Released: June 1978
Cover Art: Elektra (the model was the late Natalia Medvedeva)
By Stewart Schley
When rock gods die, as the Cars frontman Ric Ocasek did this past weekend, social media and the popular press reliably light up with homages and memories and an outpouring of love and sadness and the rekindling of fondness for songs and albums and That Time We Drove to Landover to See Them Open for Foreigner.
I’m one of them, I guess, in that moments ago I traveled down the Twitter-hole to read dozens of concise typed laments and sketched out in my mind my own clever Tweet I was going to send. It was going to be about the time I saw Ocasek’s band mate Ben Orr* faithfully reproduce the searing recorded vocal on “Bye Bye Love” in a live performance at Denver’s McNichols Arena in 1978. (The part where Orr just goes mad on the second iteration of “Substitution, mass confusion…”, yelling it like a maniac.)

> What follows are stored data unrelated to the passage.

Lemma wpo_run_wait ev ks d s : wf s = t → wpo (run_wait fr ev ks d) reached s.
Proof.
  intros Hs. unfold run_wait. destruct (negb _); [apply wpo_err|].
  apply wpo_bind. eapply (wpo_mono _ (λ (k : option string) s', wf s' = t ∧ (is_Some ev ↔ is_Some k))).
  { destruct ev as [ev|]; [|apply wpo_ret; split; [done|by rewrite !is_Some_alt]].
    apply wpo_bind, wpo_skip; [unfold or_fail; keeps_wf|]. intros vs s1 Hs1.
    apply wpo_ret. split; [congruence|]. by split; intros _; eexists. }
  intros k s1 [Hs1 Hk]. apply wpo_bind, wpo_skip; [apply keeps_wf_opt_duration|].
  intros due s2 Hs2.
  enough (is_Some ev ∨ is_Some due →
    wpo (_ ← fr_log fr "waiting" None;
         _ ← update (fr_tx fr) (i_id (fr_inst fr)) (λ r,
            at_ ← due_at (tx_now (fr_tx fr)) due;
            Some (waiting (tx_now (fr_tx fr)) ev k at_ r));
         mret Paused) reached s2) as Hgo.
  { destruct ev, due; [by apply Hgo; eauto..|apply wpo_err]. }
  intros Hd. destruct Hfr. unfold fr_log. apply wpo_log_update; [done|done|congruence|done|by_dec|done|].
  intros r'. destruct (due_at _ due) as [at_|] eqn:Hat; simpl; [|done]. intros [= <-].
  apply move_waiting; [done|done|]. destruct Hd as [?|[secs ->]]; [by left|right].
  simpl in Hat. destruct (pg_after _ _); [|done]. injection Hat as <-. done.
Qed.

Lemma wpo_run_terminal st re em c rs s : wf s = t → wpo (run_terminal fr st re em c rs) reached s.
Proof.
  intros Hs. unfold run_terminal.
  apply wpo_bind, wpo_skip; [unfold or_fail; keeps_wf|]. intros ctx s1 Hs1.
  apply wpo_bind, wpo_skip; [unfold or_fail, staged; keeps_wf; apply keeps_wf_stage_event|].
  intros [] s2 Hs2.
  apply wpo_bind, wpo_skip; [unfold or_fail; keeps_wf|]. intros txt s3 Hs3. simpl.
  destruct Hfr. unfold fr_log. apply wpo_log_update; [done|done|congruence|done|by_dec|done|].
  intros r' [= <-]. apply move_ended; [done|].
  destruct (c && _ && _); [by_dec|]. destruct st; by_dec.
Qed.

Lemma wpo_run_kind s : wf s = t → wpo (run_kind fr) reached s.
Proof.
  intros Hs. unfold run_kind. destruct (st_kind _);
    [by apply wpo_run_action|by apply wpo_run_transition|by apply wpo_run_condition
    |by apply wpo_run_wait|by apply wpo_run_terminal].
Qed.
End frame.

(** ** The transactions' bodies *)

Section tx_bodies.
Context (tk : Task) (tx : Tx).
Hypothesis Htx : task_tx tk = Some tx.
Abbreviation ok m := (∀ s, inv (wf s) → wpo m (to (mine tx) (wf s)) s).

(** A body that begins by locking an instance. *)
Lemma wpo_lock {A} id (f : Tx → option InstanceRow → sm D RunError A) s :
  inv (wf s) →
  (∀ s', wf s' = wf s → wpo (f tx None) (to (mine tx) (wf s)) s') →
  (∀ inst s', wf s' = wf s → i_id inst = id → sel_instance tx (i_id inst) (wf s) = Some inst →
     row_ok inst → wpo (f tx (Some inst)) (to (mine tx) (wf s)) s') →
  wpo (tx ← write_tx tk; inst ← lock tx id; f tx inst) (to (mine tx) (wf s)) s.
Proof.
  intros Hinv Hn Hf. apply wpo_bind, (wpo_write_tx _ tx); [done|].
  apply wpo_bind, wpo_wf_query. intros s' Hs'.
  destruct (sel_instance tx id (wf s)) as [inst|] eqn:E; [|by apply Hn].
  pose proof E as [Hr _]%sel_instance_Some. apply (inv_row _ Hinv) in Hr as [<- Hok].
  by apply Hf.
Qed.

Lemma wpo_run_one def id : ok (run_one eng tk def id).
Proof.
  intros s Hinv. unfold run_one.
  apply wpo_lock; [done|intros s' Hs'; apply wpo_ret; simpl; by rewrite Hs'|].
  intros inst s0 Hs0 <- Hsel Hok.
  case_bool_decide as Hst; simpl; [|apply wpo_ret; simpl; by rewrite Hs0].
  destruct (i_current_step inst) as [name|]; [|apply wpo_err].
  destruct (spec_step _ name) as [step|]; [|apply wpo_err].
  apply wpo_bind, wpo_wf_query. intros s1 Hs1.
  apply wpo_bind, wpo_wf_query_opt. intros seq s2 Hseq Hs2.
  apply wpo_bind, wpo_skip; [keeps_wf|]. intros now s3 Hs3. simpl.
  apply wpo_bind, wpo_skip; [unfold or_fail; keeps_wf|]. intros runs s4 Hs4.
  destruct runs; [apply wpo_run_kind|apply wpo_run_skip]; try congruence;
    split; simpl; congruence.
Qed.

Lemma wpo_leave_wait def inst step o label ev ctx s :
  inv (wf s) → sel_instance tx (i_id inst) (wf s) = Some inst → i_status inst = "waiting" →
  label ∈ OUTCOMES → label ≠ "compensated" →
  wpo (leave_wait tk def tx inst step o label ev ctx) (λ _ s',
    rtc (wf_step (mine tx)) (wf s) (wf s') ∧
    ∀ id, id ≠ i_id inst → wf_instances (wf s') !! id = wf_instances (wf s) !! id) s.
Proof.
  intros Hinv Hsel Hst Ho Hc. unfold leave_wait.
  apply wpo_bind, wpo_wf_query. intros s1 Hs1.
  apply wpo_bind, wpo_skip; [keeps_wf|]. intros now s2 Hs2.
  apply wpo_bind, wpo_skip; [apply keeps_wf_apply_outcome|]. intros cn s3 Hs3.
  apply wpo_bind, wpo_wf_query_opt. intros seq s4 Hseq Hs4.
  apply wpo_bind. eapply (wpo_log_step tx inst (wf s));
    [done|done|congruence|rewrite <- Hseq; congruence|done|done|].
  intros t' s' Hi Hst' Hs'. apply (wpo_update_gen tx inst t'); [|done| |].
  - apply sel_instance_Some. rewrite Hi. by apply sel_instance_Some.
  - intros r' [= <-]. by apply move_resumed.
  - intros r' s'' Hs'' _ Hst''. split; [eapply rtc_l; [done|]; by apply rtc_once|].
    intros id Hid. rewrite Hs''. simpl. rewrite lookup_insert_ne by done. by rewrite Hi.
Qed.

Lemma wpo_route_failure def inst f o t s :
  inv t → sel_instance tx (i_id inst) t = Some inst → i_status inst = "running" → wf s = t →
  wpo (route_failure eng tk def tx inst f o) (to (mine tx) t) s.
Proof.
  intros Hinv Hsel Hst Hs. unfold route_failure.
  apply wpo_bind, wpo_wf_query. intros s1 Hs1.
  apply wpo_bind, wpo_skip; [keeps_wf|]. intros now s2 Hs2.
  apply wpo_bind, wpo_skip; [apply keeps_wf_apply_outcome|]. intros cn s3 Hs3.
  apply wpo_bind. eapply wpo_mono;
    [eapply (wpo_update tx inst); [exact Hsel|congruence|]|intros ? s' H; by apply wpo_ret].
  intros r' [= <-]. by apply move_advanced.
Qed.

Lemma wpo_judge_failure def id f : ok (judge_failure eng tk def id f).
Proof.
  intros s Hinv. unfold judge_failure. apply wpo_lock; [done|intros s' Hs'; apply wpo_ret; simpl; by rewrite Hs'|].
  intros inst s0 Hs0 <- Hsel Hok.
  case_bool_decide as Hst; simpl; [|apply wpo_ret; simpl; by rewrite Hs0].
  apply wpo_bind, wpo_wf_query_opt. intros seq s1 Hseq Hs1.
  apply wpo_log_then; [done|done|congruence|congruence|by_dec|done|].
  intros t' s2 Hinv' Hsel' Hs2.
  destruct (ok_running _ Hok Hst) as (_ & _ & _ & Ha). pose proof (ok_attempts _ Hok) as Ha'.
  assert (i32_checked_add (i_attempts inst) 1 = Some (i_attempts inst + 1)) as ->.
  { unfold i32_checked_add, i32_min, i32_max in *. case_match; [done|]. lia. }
  apply wpo_bind, wpo_ret.
  destruct (failure_route _ _ _ _ _) as [d|o|] eqn:Hroute.
  - apply wpo_bind. eapply wpo_mono;
      [eapply (wpo_update tx inst); [exact Hsel'|done|]|intros ? s' H; by apply wpo_ret].
    intros r' Hr'. destruct (pg_after _ d) as [due|]; [|done]. injection Hr' as <-.
    apply move_retrying; [done|]. split; [lia|].
    assert (i_attempts inst + 1 < as_i32 (max_attempts (retry_of eng
      (default failure_default (spec_step (wd_spec def) (sf_step f) ≫= st_on_failure)) (wd_spec def)))).
    { revert Hroute. unfold failure_route, route_of.
      repeat case_match; try done; intros _; by apply Z.ltb_lt. }
    pose proof (as_i32_range (max_attempts (retry_of eng
      (default failure_default (spec_step (wd_spec def) (sf_step f) ≫= st_on_failure)) (wd_spec def)))).
    lia.
  - by apply wpo_route_failure.
  - apply wpo_bind. eapply wpo_mono;
      [eapply (wpo_update tx inst); [exact Hsel'|done|]|intros ? s' H; by apply wpo_ret].
    intros r' [= <-]. apply move_failing; [done|case_match; by_dec|lia].
Qed.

The kids loved it. And it was, to be sure, a great live concert moment. This was their first U.S. tour following the release of the iconic debut album with the sexy lipstick girl on the cover that leaped from the speakers the second you plopped down Side 1 and the irresistible syncopation of “My Best Friend’s Girl” blasted down the hallway in your college dorm and Mel, the oddball lovable goof you’d met earlier that semester, stood there in your room and just howled — literally, the guy howled — with joy every time. Mel came around unannounced once a week, typically a Tuesday or Wednesday late afternoon, brought a loaded-up one-hitter wooden pipe out of good manners and begged you to put on The Cars and of course you did and the moment unfailingly was awesome.
Except I didn’t post the Tweet. Because, let’s be honest: When’s the last time I consciously and intentionally marveled at Ric Ocasek or got out my plastic-protected copy of The Cars or sat in the kitchen with the Sonos turned up loud and re-lived the majesty and the shimmer of that sound? The answer is: awhile. Like, a long time. It’s been around for the last 40 years, nearly, that sound, that record, and for most of those 40 years it has leaned up against a hundred other great albums in a wooden peach crate tucked inside my crawlspace in the dark. I haven’t paid it a whit of attention.
This is my bad, not yours. Failing to revel in greatness like that album. Ignoring art I once loved. Letting amazing people just sort of fade away. Like a lot of people, I’m guessing, I might fire up some Cars later this evening just because they’re back in vogue and back on Twitter and of course because Ric Ocasek just died.
But this is exactly the problem, right? That we wait for somebody we haven’t thought about in decades to die, and then we lament that they’re gone, even though they’ve really and in all candor been gone (from our lives) already.
This same thing happened when David Bowie died: A day later they’re playing “Space Oddity” at low volume in the waiting room of the physical therapist I’m visiting. “Bummer about David Bowie,” I say to the young woman at the desk, being sure to announce his full name because it’s possible she doesn’t recognize this song, every strum, every vocal intonation, every beloved warble, as I do. “For sure,” she answers. “Bummer.” And of course I Tweet this moment because that’s what you do.
We’re to be forgiven for this coarseness. Modern life is an impossible parade of economic demands and credit card payments and needless yet hurried emails and news headlines from the current hellscape and enough Slack messages by 9:25 a.m. on Monday (which is today) that you already know the week is going to be crap.
So we get a pass here. At least we’re paying respects to a great one. But still: I feel it’s borderline disingenuous for me to be doing this. To be joining in the parade right now. The more valorous behavior I think would be to pick out a lovely song or favorite album or amazing artist and throw it out into the mediasphere regardless of whether the creator has just passed, or passed long ago, or better still remains living and still making art. Nobody will pay it much heed, of course, as it will immediately be stormed by a hundred other, newer Tweets, and the chance of somebody actually clicking on the suggested link, which right now I’m thinking might by early Faces Rod Stewart out of respect, is nil, but this way at least I can momentarily satisfy some inner desire I’m trying to convince myself is virtuous. To drink in some joy, beauty, color and/or resplendence from a gifted human. Before, or regardless, of whether their day has come.